Полагают, что ко времени прибытия в Австралию первого транспорта заключенных на всем материке было около трехсот тысяч аборигенов, на Тасмании еще тысячи три-четыре. Уже через сто лет численность коренного населения настолько сократилась из-за расправ и болезней, что полное истребление аборигенов считали только вопросом времени. Приблизительно тогда же исследователи, которым удалось добиться доверия местных племен, открыли, что культура аборигенов чрезвычайно богата и разнообразна. До тех пор проводили знак равенства между их духовной и материальной культурой, и новые открытия вызвали сенсацию в ученом мире.
Интерес ученых к жизни коренных австралийцев, вполне понятно, повлек за собой более пристальное внимание к ним миссионеров и благотворительных организаций. Даже власти отдельных штатов стали осознавать, что надо сделать что-то для коренного населения. Ограничились тем, что учредили резервации — пусть-де вымирают спокойно, без помех. Правда, пришлось вернуть аборигенам часть их земель, но против этого никто не возражал: «Все равно, возвращение резерваций в государственное владение — только вопрос времени», — как дипломатично выразился один из членов парламента в Новом Южном Уэльсе.

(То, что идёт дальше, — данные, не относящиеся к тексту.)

Definition files (entries : list ZipEntry) : list ZipEntry := List.filter (fun e => negb (ze_dir e)) entries.

Lemma declare_entries_ok entries names declared metadata names' metadata' :
  declare_entries limits names declared metadata entries = Ok (names', metadata') ->
  Forall safe_path entries /\ names' = names ++ map (fun e => slashes (ze_name e)) entries
  /\ exists new, metadata' = metadata ++ new /\ map fst new = files entries /\ Forall declared_ok new
       /\ (declared <= maxXlsxExpandedBytes limits ->
           declared + total (map (fun em => declaredUncompressedSize em.2) new) <= maxXlsxExpandedBytes limits).
Proof.
  revert names declared metadata. induction entries as [|e entries IH]; intros names declared metadata; cbn [declare_entries].
  { intros [= <- <-]. rewrite app_nil_r. split_and!; [done..|]. exists []. rewrite app_nil_r. split_and!; try done. simpl. lia. }
  intros ([] & S & E)%bind_ok. assert (Sp : safe_path e).
  { unfold assertSafeZipEntryPath in S. by apply guard_ok, orb_false_iff in S. }
  unfold files. cbn [List.filter map]. destruct (ze_dir e) eqn:Dir; cbn [negb].
  - apply IH in E as (F & -> & new & -> & M & D & T). split_and!; [by constructor|by rewrite <- app_assoc|by exists new].
  - destruct (compressedMetadata e) as [m|] eqn:Em; [|done].
    apply bind_ok in E as ([] & L%at_most_ok & ([] & X%at_most_ok & ([] & [_ R]%finite_at_most_ok & E)%bind_ok)%bind_ok).
    apply IH in E as (F & -> & new & -> & M & D & T). split_and!; [by constructor|by rewrite <- app_assoc|].
    exists ((e, m) :: new). rewrite <- app_assoc. cbn [map fst total]. split_and!; [done|by rewrite M| |].
    + constructor; done.
    + intros _. specialize (T X). cbn [snd]. lia.
Qed.

(** The content of an entry, and what is checked of it. *)
Definition content_ok (e : ZipEntry) : Prop :=
  is_xml (ze_name e) = true ->
  let xml := toString_utf8 (concat (ze_chunks e)) in
  check_xml limits (ze_name e) xml = Ok tt
  /\ (is_worksheet (ze_name e) = true ->
      nltb (ofZ (maxXlsxRows limits)) (inspectWorksheetXml xml).1 = false
      /\ (inspectWorksheetXml xml).2 <= maxXlsxColumns limits).

Definition read_ok (em : ZipEntry * CompressedEntryMetadata) : Prop :=
  ze_fails em.1 = false /\ blen (concat (ze_chunks em.1)) = declaredUncompressedSize em.2 /\ content_ok em.1.

Definition extent_ok (x : Extent) : Prop :=
  ex_bytes x <= maxXlsxExpandedBytes limits /\ nltb (ofZ (maxXlsxRows limits)) (ex_rows x) = false
  /\ ex_columns x <= maxXlsxColumns limits.

Lemma nmax_bounded m x y : nltb m x = false -> nltb m y = false -> nltb m (nmax x y) = false.
Proof.
  intros X Y. unfold nmax. destruct (isNaN x || isNaN y); [by destruct m|].
  destruct (nltb y x); [done|]. destruct (nltb x y); [done|]. by destruct x as [[]| | |].
Qed.

Lemma reads_ok e m bytes collect content bytes' : 0 <= maxXlsxEntryBytes limits -> bytes <= maxXlsxExpandedBytes limits ->
  readBoundedZipEntry e m limits bytes collect = Ok (content, bytes') ->
  blen (concat (ze_chunks e)) = declaredUncompressedSize m /\ bytes' = bytes + declaredUncompressedSize m
  /\ bytes' <= maxXlsxExpandedBytes limits /\ ze_fails e = false
  /\ content = (if collect then concat (ze_chunks e) else []).
Proof.
  intros A X E. unfold readBoundedZipEntry in E.
  pose proof (read_chunks_reading limits (actualCompressedSize m) collect (ze_chunks e) 0 bytes [] A X) as R.
  apply bind_ok in E as ([[actual expanded] kept] & Ch & ([] & D%guard_ok & ([] & F%guard_ok & [= <- <-])%bind_ok)%bind_ok).
  rewrite Ch in R. destruct R as (-> & -> & _ & Rx & ->). apply negb_false_iff, Z.eqb_eq in D. rewrite Z.add_0_l in D.
  rewrite <- D. split_and!; try done. by destruct collect.
Qed.

Lemma read_entries_ok entries x x' : 0 <= maxXlsxEntryBytes limits -> extent_ok x -> read_entries limits x entries = Ok x' ->
  Forall read_ok entries /\ extent_ok x'
  /\ ex_bytes x' = ex_bytes x + total (map (fun em => declaredUncompressedSize em.2) entries).
Proof.
  intros A. revert x. induction entries as [|[e m] entries IH]; intros x X; cbn [read_entries].
  { intros [= <-]. split_and!; [done..|]. simpl. lia. }
  intros ([content bytes] & R & E)%bind_ok. destruct X as (X & Xr & Xc).
  apply reads_ok in R as (Rc & -> & Rx & Rf & ->); [|done..].
  assert (Next : forall rows columns, content_ok e -> nltb (ofZ (maxXlsxRows limits)) rows = false ->
    columns <= maxXlsxColumns limits ->
    read_entries limits {| ex_bytes := ex_bytes x + declaredUncompressedSize m; ex_rows := rows; ex_columns := columns |} entries
      = Ok x' ->
    Forall read_ok ((e, m) :: entries) /\ extent_ok x'
    /\ ex_bytes x' = ex_bytes x + total (map (fun em => declaredUncompressedSize em.2) ((e, m) :: entries))).
  { intros rows columns Ce Rr Cc (F & Ok' & B)%IH; [|done]. cbn [map total snd ex_bytes] in *.
    split_and!; [by constructor|done|lia]. }
  destruct (is_xml (ze_name e)) eqn:Xm; cbn [negb] in E.
  2:{ apply (Next _ _) in E; try done. intros Xm'. by rewrite Xm in Xm'. }
  apply bind_ok in E as ([] & Cx & E). destruct (is_worksheet (ze_name e)) eqn:W.
  - destruct (inspectWorksheetXml _) as [rows columns] eqn:I.
    apply bind_ok in E as ([] & [_ Rr]%finite_at_most_ok & ([] & Cc%at_most_ok & E)%bind_ok).
    apply (Next _ _) in E; try done; [|by apply nmax_bounded|lia]. intros _. cbv zeta. by rewrite I.
  - apply (Next _ _) in E; try done. intros _. by rewrite W.
Qed.

Definition cell_ok (v : CellValue) : Prop := cellTextLength v <= maxXlsxCellCharacters limits.

Definition worksheet_ok (w : Worksheet) : Prop :=
  ws_actualRowCount w <= maxXlsxRows limits /\ ws_actualColumnCount w <= maxXlsxColumns limits /\ Forall cell_ok (ws_cells w).

Lemma check_cells_ok cells u : check_cells limits cells = Ok u -> Forall cell_ok cells.
Proof.
  induction cells as [|v r IH]; [done|]. cbn [check_cells]. intros ([] & L%at_most_ok & E)%bind_ok. constructor; [done|by apply IH].
Qed.

Lemma check_worksheets_ok worksheets u : check_worksheets limits worksheets = Ok u -> Forall worksheet_ok worksheets.
Proof.
  induction worksheets as [|w r IH]; [done|]. cbn [check_worksheets].
  intros ([] & R%at_most_ok & ([] & C%at_most_ok & ([] & Ce%check_cells_ok & E)%bind_ok)%bind_ok)%bind_ok.
  constructor; [done|by apply IH].
Qed.

Lemma no_macro_ok names u : assertNoMacroOrExternalEntries names = Ok u ->
  Forall (fun name => external_entry name = false /\ macro_entry name = false) names.
Proof.
  induction names as [|n r IH]; [done|]. cbn [assertNoMacroOrExternalEntries].
  intros ([] & X%guard_ok & ([] & M%guard_ok & E)%bind_ok)%bind_ok. constructor; [done|by apply IH].
Qed.

Lemma required_ok names u : assertRequiredXlsxEntries names = Ok u -> Forall (fun name => name ∈ names) required_entries.
Proof.
  intros E%guard_ok. apply List.Forall_forall. intros n I. destruct (decide (n ∈ names)) as [|N]; [done|]. exfalso.
  enough (T : existsb (fun name => negb (bool_decide (name ∈ names))) required_entries = true) by by rewrite E in T.
  apply existsb_exists. exists n. split; [done|]. by rewrite bool_decide_eq_false_2.
Qed.

(** What an accepted upload is. *)
Record workbook_ok (b : buffer) (entries : list ZipEntry) (worksheets : list Worksheet) (i : XlsxUploadInspection) : Prop := {
  wo_entries : Z.of_nat (List.length entries) <= maxXlsxEntries limits;
  wo_paths : Forall safe_path entries;
  wo_required : Forall (fun name => name ∈ map (fun e => slashes (ze_name e)) entries) required_entries;
  wo_names : Forall (fun e => external_entry (slashes (ze_name e)) = false /\ macro_entry (slashes (ze_name e)) = false) entries;
  wo_contents : exists metadata, map fst metadata = files entries /\ Forall declared_ok metadata /\ Forall read_ok metadata;
  wo_bytes : xlsx_expandedBytes i = total (map (fun e => blen (concat (ze_chunks e))) (files entries));
  wo_expanded : xlsx_expandedBytes i <= maxXlsxExpandedBytes limits;
  wo_count : xlsx_worksheetCount i
    = Z.of_nat (List.length (List.filter (fun e => negb (ze_dir e) && is_worksheet (ze_name e)) entries));
  wo_some : 0 < xlsx_worksheetCount i <= maxXlsxWorksheets limits;
  wo_rows : nltb (ofZ (maxXlsxRows limits)) (xlsx_rowCount i) = false;
  wo_columns : xlsx_columnCount i <= maxXlsxColumns limits;
  wo_worksheets : Z.of_nat (List.length worksheets) <= maxXlsxWorksheets limits /\ Forall worksheet_ok worksheets
}.
(** C34: Accepted bundles.  When a bundle is accepted, its files are those of
    the request, one for each field of the bundle that has any and at least
    one; each was accepted for the profile of its field, with a safe name, an
    allowed extension and type, bytes within the limit of the profile and the
    content inspected; and the bytes answered are those of all files, within
    the limit of bundles. *)
Theorem preflightCoupangBundle_accepts source files totalBytes inspections :
  preflightCoupangBundle nfc decode_cp949 csv_parse loadAsync load_workbook env options (Some source)
    = (files, Ok (totalBytes, inspections)) ->
  exists pending maximum, bundle_ok pending files inspections /\ files <> []
    /\ map (fun '(field, _, p) => (field, p)) pending
       = List.filter (fun '(field, _) => truthy_list (map_get source field ?? [])) COUPANG_BUNDLE_FIELDS
    /\ Forall (fun '(field, f, _) => map_get source field = Some [f]) pending
    /\ (forall field, field ∈ map fst source -> in_bundle field = true)
    /\ totalBytes = total (map (fun '(_, f) => uf_size f) files)
    /\ resolveCoupangBundleMaxTotalBytes env = Ok maximum /\ totalBytes <= maximum.
Proof.
  unfold preflightCoupangBundle. destruct (bundle_pending env (Some source)) as [[pending bytes]|e] eqn:B; [|discriminate].
  destruct (preflights pending) as [files' [l|e]] eqn:P; [|discriminate]. intros [= -> -> ->].
  apply preflights_ok in P. unfold bundle_pending in B.
  apply bind_ok in B as ([] & K & (pending' & Pe & E)%bind_ok). destruct (pending_of_ok _ _ _ Pe) as [M F].
  destruct pending' as [|x r]; [discriminate|].
  apply bind_ok in E as (maximum & R & ([] & T%at_most_ok & [= <- <-])%bind_ok).
  exists (x :: r), maximum. split_and!; try done.
  - by inversion P.
  - intros field I. destruct (in_bundle field) eqn:N; [done|]. exfalso.
    assert (X : existsb (fun field => negb (in_bundle field)) (map fst source) = true); [|change (Some source ?? []) with source in K; by rewrite X in K].
    apply existsb_exists. exists field. split; [by apply list_elem_of_In|]. by rewrite N.
  - by apply (bundle_bytes _ _ inspections).
Qed.
End accepted.

(** ** Concrete bundles *)

Section example.
#[local] Existing Instance c_locale.

Definition example_file (name type : string) (b : buffer) : UploadedFile :=
  {| uf_originalname := js name; uf_mimetype := Some (js type); uf_buffer := Some b; uf_size := 0 |}.

Definition example_bundle_preflight (maximum : string) (source : list (str * list UploadedFile)) :=
  preflightCoupangBundle (fun s => s) (fun _ => [65533%N]) plain_csv (fun _ => Some (map stored_entry example_upload))
    (fun _ => Some one_sheet)
    (fun name => if str_eqb name (js "UPLOAD_COUPANG_BUNDLE_MAX_TOTAL_BYTES") then Some (js maximum) else None)
    no_options (Some source).

Definition margin_file : UploadedFile := example_file "../mar:gin.CSV" "text/csv; charset=utf-8" (js "sku,cost").
Definition sales_file : UploadedFile := example_file "s.xlsx" "application/octet-stream" (archive example_upload).

Definition example_source : list (str * list UploadedFile) :=
  [(js "margin", [margin_file]); (js "sales", [sales_file])].

Definition names_of (r : list (str * UploadedFile) * result (Z * list (str * UploadInspection))) :=
  (map (fun '(field, f) => (field, uf_originalname f)) r.1, let! x := r.2 in Ok (map fst x.2)).
(* ===== verification/JsonSafety.v ===== *)
(** * The keys of request bodies

    validation/dangerous-json-keys.pipe.ts, which walks over the objects that a
    request body consists of.  The objects are in a store, as they may be
    shared or lead back to themselves; an array is an object whose keys are its
    indices.  The walk keeps a stack of values and the objects that it has
    seen; its fuel is one step for the body and one for each property of the
    store, and it never runs out (see [assertSafeJsonKeys_spec]). *)

From stdpp Require Import gmap.
From S2P Require Import Prelude JsNumber JsString.
From S2P Require Import ZipArchive.

Local Open Scope nat_scope.

Abbreviation loc := nat.

(** A value: an object of the store, or anything else. *)
Inductive value := Primitive | Ref (l : loc).

Abbreviation store := (gmap loc (list (str * value))).

Definition entries (h : store) (l : loc) : list (str * value) := h !! l ?? [].

Definition DANGEROUS_JSON_KEYS : list str := map js ["__proto__"; "prototype"; "constructor"]%string.
Definition MAX_JSON_DEPTH : nat := 64.
Definition MAX_JSON_NODES : nat := Z.to_nat 100000.
#[global] Opaque MAX_JSON_NODES.

Definition invalidJsonKey : js_error := {| err_status := 400; err_code := js "INVALID_JSON_KEY" |}.
Definition invalidJsonStructure : js_error := {| err_status := 400; err_code := js "INVALID_JSON_STRUCTURE" |}.

Definition unsafe_key (key : str) : bool :=
  existsb (str_eqb key) DANGEROUS_JSON_KEYS || (256 <? List.length key) || existsb control_character key.

Abbreviation pending := (list (value * nat)).

(** The values of an object on top of the stack, the last one first. *)
Fixpoint push_values (entries : list (str * value)) (depth : nat) (stack : pending) : result pending :=
  match entries with
  | [] => Ok stack
  | (key, v) :: r => if unsafe_key key then Throws invalidJsonKey else push_values r depth ((v, S depth) :: stack)
  end.

Fixpoint walk_json (fuel : nat) (h : store) (stack : pending) (seen : gset loc) (visited : nat) : result unit :=
  match fuel with
  | O => Throws OUT_OF_FUEL
  | S fuel =>
      match stack with
      | [] => Ok tt
      | (Primitive, _) :: stack => walk_json fuel h stack seen visited
      | (Ref current, depth) :: stack =>
          if MAX_JSON_DEPTH <? depth then Throws invalidJsonStructure
          else if bool_decide (current ∈ seen) then walk_json fuel h stack seen visited
          else
            let seen := {[ current ]} ∪ seen in
            let visited := S visited in
            if MAX_JSON_NODES <? visited then Throws invalidJsonStructure
            else
              let! stack := push_values (entries h current) depth stack in
              walk_json fuel h stack seen visited
      end
  end.

(** The properties of the objects of a store. *)
Definition property_count (h : store) (ls : list loc) : nat := sum_list_with (fun l => List.length (entries h l)) ls.

Definition objects (h : store) : list loc := elements (dom h).

Definition assertSafeJsonKeys (h : store) (v : value) : result unit :=
  walk_json (S (S (property_count h (objects h)))) h [(v, 0)] ∅ 0.

(** The pipe, on an argument that is the body of the request or another. *)
Definition DangerousJsonKeysPipe_transform (h : store) (v : value) (body : bool) : result value :=
  let! _ := (if body then assertSafeJsonKeys h v else Ok tt) in
  Ok v.

(** ** What can be reached *)

(** The object is at the end of a path of so many properties. *)
Inductive path (h : store) (v : value) : nat -> loc -> Prop :=
  | path_here l : v = Ref l -> path h v 0 l
  | path_more n l k l' : path h v n l -> (k, Ref l') ∈ entries h l -> path h v (S n) l'.

Definition reachable (h : store) (v : value) (l : loc) : Prop := exists n, path h v n l.

Definition safe_keys (h : store) (l : loc) : Prop := forall k v, (k, v) ∈ entries h l -> unsafe_key k = false.

Section walk.
Context (h : store) (v : value).

(** The steps that are left: the stack, and the properties not seen yet. *)
Definition unseen (seen : gset loc) : list loc := List.filter (fun l => negb (bool_decide (l ∈ seen))) (objects h).

Definition steps_left (stack : pending) (seen : gset loc) : nat :=
  List.length stack + property_count h (unseen seen).

Lemma property_count_dom l : l ∉ dom h -> entries h l = [].
Proof. intros N%not_elem_of_dom. unfold entries. by rewrite N. Qed.

Lemma count_without l seen ls : NoDup ls -> l ∉ seen ->
  property_count h (List.filter (fun x => negb (bool_decide (x ∈ seen))) ls)
  = property_count h (List.filter (fun x => negb (bool_decide (x ∈ ({[ l ]} ∪ seen : gset loc)))) ls)
    + (if bool_decide (l ∈ ls) then List.length (entries h l) else 0).
Proof.
  intros D N. induction D as [|x ls Nx D IH]; [done|]. cbn [List.filter].
  destruct (decide (x = l)) as [->|Nl].
  - rewrite (bool_decide_eq_false_2 (l ∈ seen)), (bool_decide_eq_true_2 (l ∈ {[ l ]} ∪ seen)), (bool_decide_eq_true_2 (l ∈ l :: ls))
      by set_solver. cbn [negb property_count sum_list_with]. unfold property_count in *. cbn. rewrite IH.
    rewrite (bool_decide_eq_false_2 (l ∈ ls)) by done. lia.
  - assert (E : bool_decide (x ∈ ({[ l ]} ∪ seen : gset loc)) = bool_decide (x ∈ seen)) by (apply bool_decide_ext; set_solver).
    assert (E2 : bool_decide (l ∈ x :: ls) = bool_decide (l ∈ ls)) by (apply bool_decide_ext; set_solver).
    rewrite E, E2. destruct (negb _); [|exact IH]. unfold property_count in *. cbn. rewrite IH. lia.
Qed.

Lemma steps_seen l seen : l ∉ seen ->
  property_count h (unseen seen) = property_count h (unseen ({[ l ]} ∪ seen)) + List.length (entries h l).
Proof.
  intros N. unfold unseen. rewrite (count_without l) by (exact N || exact (NoDup_elements (dom h : gset loc))). f_equal.
  destruct (decide (l ∈ dom h)) as [I|I].
  - rewrite bool_decide_eq_true_2; [done|]. unfold objects. by apply elem_of_elements.
  - rewrite (property_count_dom l I). by destruct (bool_decide _).
Qed.

(** What holds at each step. *)
Record walking (stack : pending) (seen : gset loc) (visited : nat) : Prop := {
  wk_paths : forall l d, (Ref l, d) ∈ stack -> path h v d l;
  wk_root : forall l, v = Ref l -> l ∈ seen \/ exists d, (Ref l, d) ∈ stack;
  wk_seen : forall l, l ∈ seen -> (exists n, n <= MAX_JSON_DEPTH /\ path h v n l) /\ safe_keys h l;
  wk_closed : forall l k l', l ∈ seen -> (k, Ref l') ∈ entries h l -> l' ∈ seen \/ exists d, (Ref l', d) ∈ stack;
  wk_visited : visited = size seen /\ visited <= MAX_JSON_NODES
}.

Lemma walking_start : walking [(v, 0)] ∅ 0.
Proof.
  split; try set_solver.
  - intros l d [= E ->]%list_elem_of_singleton. by constructor.
  - split; [symmetry; apply size_empty|lia].
Qed.

(** Pushing the values of an object. *)
Lemma pushed l depth stack :
  match push_values l depth stack with
  | Ok stack' => (forall k x, (k, x) ∈ l -> unsafe_key k = false)
      /\ List.length stack' = List.length stack + List.length l
      /\ (forall x d, (x, d) ∈ stack' <-> (x, d) ∈ stack \/ d = S depth /\ exists k, (k, x) ∈ l)
  | Throws e => e = invalidJsonKey /\ exists k x, (k, x) ∈ l /\ unsafe_key k = true
  end.
Proof.
  revert stack. induction l as [|[k x] l IH]; intros stack; cbn [push_values].
  { split_and!; [set_solver|cbn; lia|]. intros x d. set_solver. }
  destruct (unsafe_key k) eqn:U; [split; [done|]; exists k, x; set_solver|].
  specialize (IH ((x, S depth) :: stack)). destruct (push_values _ _ _) as [stack'|e].
  - destruct IH as (K & L & M). split_and!.
    + intros k' x' [[= -> ->]|I]%elem_of_cons; [done|by eapply K].
    + cbn in *. lia.
    + intros y d. rewrite M, elem_of_cons. split.
      * intros [[[= -> ->]|I]|[-> [k' I]]]; [right; split; [done|]; exists k; set_solver|by left|right; set_solver].
      * intros [I|[-> [k' [[= -> ->]|I]%elem_of_cons]]]; [by left; right|by left; left|right; set_solver].
  - destruct IH as [-> (k' & x' & I & U')]. split; [done|]. exists k', x'. set_solver.
Qed.

(** Every outcome of a walk. *)
Definition walked (r : result unit) : Prop :=
  match r with
  | Ok _ => exists seen : gset loc, (forall l, l ∈ seen <-> reachable h v l) /\ size seen <= MAX_JSON_NODES
      /\ forall l, l ∈ seen -> (exists n, n <= MAX_JSON_DEPTH /\ path h v n l) /\ safe_keys h l
  | Throws e =>
      (e = invalidJsonKey /\ exists l, reachable h v l /\ ~ safe_keys h l)
      \/ (e = invalidJsonStructure
          /\ ((exists l n, path h v n l /\ MAX_JSON_DEPTH < n)
              \/ exists seen : gset loc, (forall l, l ∈ seen -> reachable h v l) /\ MAX_JSON_NODES < size seen))
  end.

Lemma walking_end seen visited : walking [] seen visited -> walked (Ok tt).
Proof.
  intros [P R S C [-> V]]. exists seen. split_and!; try done. intros l. split.
  - intros I. destruct (S l I) as [(n & _ & Pn) _]. by exists n.
  - intros [n Pn]. induction Pn as [l ->|n l k l' _ IH E].
    + destruct (R l eq_refl) as [I|[d I]]; [done|set_solver].
    + destruct (C l k l' IH E) as [I|[d I]]; [done|set_solver].
Qed.

(** A value that is not an object, or one seen before. *)
Lemma walking_skip x d stack seen visited : walking ((x, d) :: stack) seen visited ->
  match x with Primitive => True | Ref l => l ∈ seen end -> walking stack seen visited.
Proof.
  intros [P R S C V] X. split; try done.
  - intros l d' I. apply P. set_solver.
  - intros l E. destruct (R l E) as [I|[d' [[= <- ->]|I]%elem_of_cons]]; [by left|left; exact X|right; by exists d'].
  - intros l k l' I E. destruct (C l k l' I E) as [Is|[d' [[= <- ->]|Is]%elem_of_cons]]; [by left|left; exact X|right; by exists d'].
Qed.

Lemma walking_visit l d stack stack' seen visited : walking ((Ref l, d) :: stack) seen visited -> l ∉ seen ->
  d <= MAX_JSON_DEPTH -> S visited <= MAX_JSON_NODES -> push_values (entries h l) d stack = Ok stack' ->
  walking stack' ({[ l ]} ∪ seen) (S visited).
Proof.
  intros [P R Se C [V Vm]] N D M E. pose proof (pushed (entries h l) d stack) as Pu. rewrite E in Pu.
  destruct Pu as (K & _ & Pu). assert (Pl : path h v d l) by (apply P; set_solver).
  assert (Keep : forall x, x ∈ seen \/ (exists d', (Ref x, d') ∈ (Ref l, d) :: stack) ->
    x ∈ ({[ l ]} ∪ seen : gset loc) \/ exists d', (Ref x, d') ∈ stack').
  { intros x [I|[d' [[= -> ->]|I]%elem_of_cons]]; [left; set_solver|left; set_solver|].
    right. exists d'. apply Pu. by left. }
  split.
  - intros x d' [I|[-> [k I]]]%Pu; [apply P; set_solver|by eapply path_more].
  - intros x Ex. apply Keep, R, Ex.
  - intros x [->%elem_of_singleton|I]%elem_of_union; [|by apply Se]. split; [by exists d|]. exact K.
  - intros x k x' [->%elem_of_singleton|I]%elem_of_union Ix.
    + right. exists (S d). apply Pu. right. split; [done|]. by exists k.
    + apply Keep. by eapply C.
  - rewrite size_union by set_solver. rewrite size_singleton. lia.
Qed.

Lemma walk_walked fuel stack seen visited : walking stack seen visited -> steps_left stack seen < fuel ->
  walked (walk_json fuel h stack seen visited).
Proof.
  revert stack seen visited. induction fuel as [|fuel IH]; intros stack seen visited W L; [lia|]. cbn [walk_json].
  destruct stack as [|[[|l] d] stack]; [by eapply walking_end| |].
  { apply IH; [by apply walking_skip in W|]. unfold steps_left in *. cbn in L. lia. }
  destruct (MAX_JSON_DEPTH <? d) eqn:D.
  { apply Nat.ltb_lt in D. right. split; [done|]. left. exists l, d. split; [|done]. apply (wk_paths _ _ _ W). set_solver. }
  apply Nat.ltb_ge in D. case_bool_decide as I.
  { apply IH; [by apply walking_skip in W|]. unfold steps_left in *. cbn in L. lia. }
  assert (Pl : path h v d l) by (apply (wk_paths _ _ _ W); set_solver).
  destruct (MAX_JSON_NODES <? S visited) eqn:M.
  { apply Nat.ltb_lt in M. right. split; [done|]. right. exists ({[ l ]} ∪ seen).
    destruct (wk_visited _ _ _ W) as [V _]. split; [|rewrite size_union, size_singleton by set_solver; lia].
    intros x [->%elem_of_singleton|Ix]%elem_of_union; [by exists d|].
    destruct (wk_seen _ _ _ W x Ix) as [(n & _ & Pn) _]. by exists n. }
  apply Nat.ltb_ge in M. pose proof (pushed (entries h l) d stack) as Pu.
  destruct (push_values (entries h l) d stack) as [stack'|e] eqn:E; cbn [result_bind].
  - apply IH; [by eapply walking_visit|]. destruct Pu as (_ & Len & _). unfold steps_left in *.
    rewrite (steps_seen l seen I) in L. cbn in L. lia.
  - destruct Pu as [-> (k & x & Ik & U)]. left. split; [done|]. exists l. split; [by exists d|]. intros S.
    specialize (S k x Ik). by rewrite S in U.
Qed.
End walk.

(** Safe bodies.  The walk over a body ends, whatever its objects share
    and whether or not they lead back to themselves.  When the body is
    accepted, every object that it reaches has safe keys only and is reached
    by a path within the depth allowed, and they are not more than allowed.
    When it is refused for a key, an object that it reaches has an unsafe key;
    and for its structure, there is a path that is too long or there are more
    objects than allowed. *)
Theorem assertSafeJsonKeys_spec h v : walked h v (assertSafeJsonKeys h v).
Proof.
  unfold assertSafeJsonKeys. apply walk_walked; [apply walking_start|]. unfold steps_left. cbn [List.length].
  enough (property_count h (unseen h ∅) <= property_count h (objects h)) by lia.
  unfold unseen. induction (objects h) as [|l ls IH]; [done|]. cbn [List.filter]. unfold property_count in *.
  destruct (negb _); cbn; lia.
Qed.

(** ** Concrete bodies *)

Definition example_store : store :=
  <[0 := [(js "rows", Ref 1); (js "name", Primitive)]]> (<[1 := [(js "0", Ref 2); (js "1", Ref 2); (js "2", Ref 0)]]>
    (<[2 := [(js "a", Primitive)]]> ∅)).

(** A chain of as many objects. *)
Definition chain (n : nat) : store := list_to_map (map (fun l => (l, [(js "next", Ref (S l))])) (seq 0 n)).

Example example_bodies :
  (assertSafeJsonKeys example_store (Ref 0), assertSafeJsonKeys (<[2 := [(js "__proto__", Primitive)]]> example_store) (Ref 0),
   assertSafeJsonKeys (<[2 := [(js "tab" ++ [9%N], Primitive)]]> example_store) (Ref 0),
   assertSafeJsonKeys (chain 65) (Ref 1), assertSafeJsonKeys (chain 65) (Ref 0),
   DangerousJsonKeysPipe_transform (chain 65) (Ref 0) false)
  = (Ok tt, Throws invalidJsonKey, Throws invalidJsonKey, Ok tt, Throws invalidJsonStructure, Ok (Ref 0)).
Proof. vm_compute. reflexivity. Qed.
Definition lower_hex (c : N) : bool := is_digit c || ((97 <=? c)%N && (c <=? 102)%N).

Definition edge_headers_ok (timestamp nonce target bodySha256 signature : str) : bool :=
  bool_decide (List.length timestamp = 13%nat) && all_digits timestamp && is_uuid_v4 nonce
  && bool_decide (List.length bodySha256 = 64%nat) && forallb lower_hex bodySha256
  && (List.length target <=? 8192)%nat && starts_with (js "/api/") target
  && negb (existsb (fun c => bool_decide (c ∈ [13; 10; 0]%N)) target)
  && (80 <=? List.length signature)%nat && (List.length signature <=? 128)%nat && forallb Base64url.url_char signature.

(** What the edge signs. *)
Definition edge_message (address timestamp nonce method target bodySha256 : str) : str :=
  join [0%N] [address; timestamp; nonce; method; target; bodySha256].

Коренных жителей согнали в наскоро сколоченные лачуги, в некоторые из новых деревушек назначили белых начальников и на том успокоились. Однако аборигены вопреки всем ожиданиям не вымерли; в Новом Южном Уэльсе их численность даже стала возрастать в двадцатых годах. Конечно, среди детей было мало чистокровных, так как связи между белыми мужчинами и черными женщинами стали обычными. Но дети от таких связей считались аборигенами, и вскоре резервации оказались перенаселенными.
Правительство долго не хотело верить фактам, и только в середине тридцатых годов поневоле пришлось согласиться с необходимостью что-то предпринять. Но что именно? Никто не помышлял о том, чтобы вернуть аборигенам их исконные охотничьи угодья, помочь им вернуться к прежнему образу жизни. Да из этого все равно ничего бы не вышло. В резервациях они забыли не только охотничье искусство, но и всю свою древнюю культуру, даже родной язык. Хуже того: в новой, чужой обстановке, вдали от родных мест они совершенно утратили веру в самих себя. Заблудший народ оказался на перепутье меж двух культур, оторванный от обеих. Путь назад был отрезан, оставалась только ассимиляция обществом белых. И официальная политика поставила цель: превратить аборигенов в полноценных граждан, способных позаботиться о себе.
В Новом Южном Уэльсе даже переименовали Управление защиты аборигенов в Управление благосостояния аборигенов. Были разработаны обширные планы, заговорили о «новой жизни» для аборигенов. Увы, эти планы постигла та же судьба, что и многие другие широковещательные проекты в Австралии. «Новый курс» требовал денег, а парламент всякий раз находил более неотложные дела, требующие ассигнований. Потом разразилась война, и тут, разумеется, уже было не до заботы о нескольких тысячах аборигенов. Служащие управления делали что могли, но могли они очень мало в условиях общественного равнодушия, даже враждебности, и при ежегодном бюджете всего в два миллиона крон (из них одна треть идет на жалованье белым чиновникам). К тому же несчетные злодеяния, которые испытали на себе аборигены, сделали их противниками ассимиляции. Если им даже предлагают приличную работу, они предпочитают оставаться в резервации, где чувствуют себя среди равных и никто не помыкает ими.
Двадцать лет спустя после провозглашения «нового курса» он оставался на бумаге. «Цветные» ничуть не приблизились к тому, чтобы их признали полноценными австралийцами в их собственной стране…[11]
Открытия продолжаются
Подобно Стокгольму, Сидней раскинулся по берегам морского залива, который на тридцать километров врезался в материк; длина всей береговой линии, изобилующей мысами и бухточками, достигает трехсот километров. Но в отличие от шведской столицы здесь нет ни красивой набережной, ни чудного парка. Южный берег залива — сплошные пристани и уродливые пакгаузы, на северной стороне к самой воде спускаются заводы, пакгаузы, частные коттеджи. Горожане молчаливо мирятся с тем, что их отрезают от морского простора.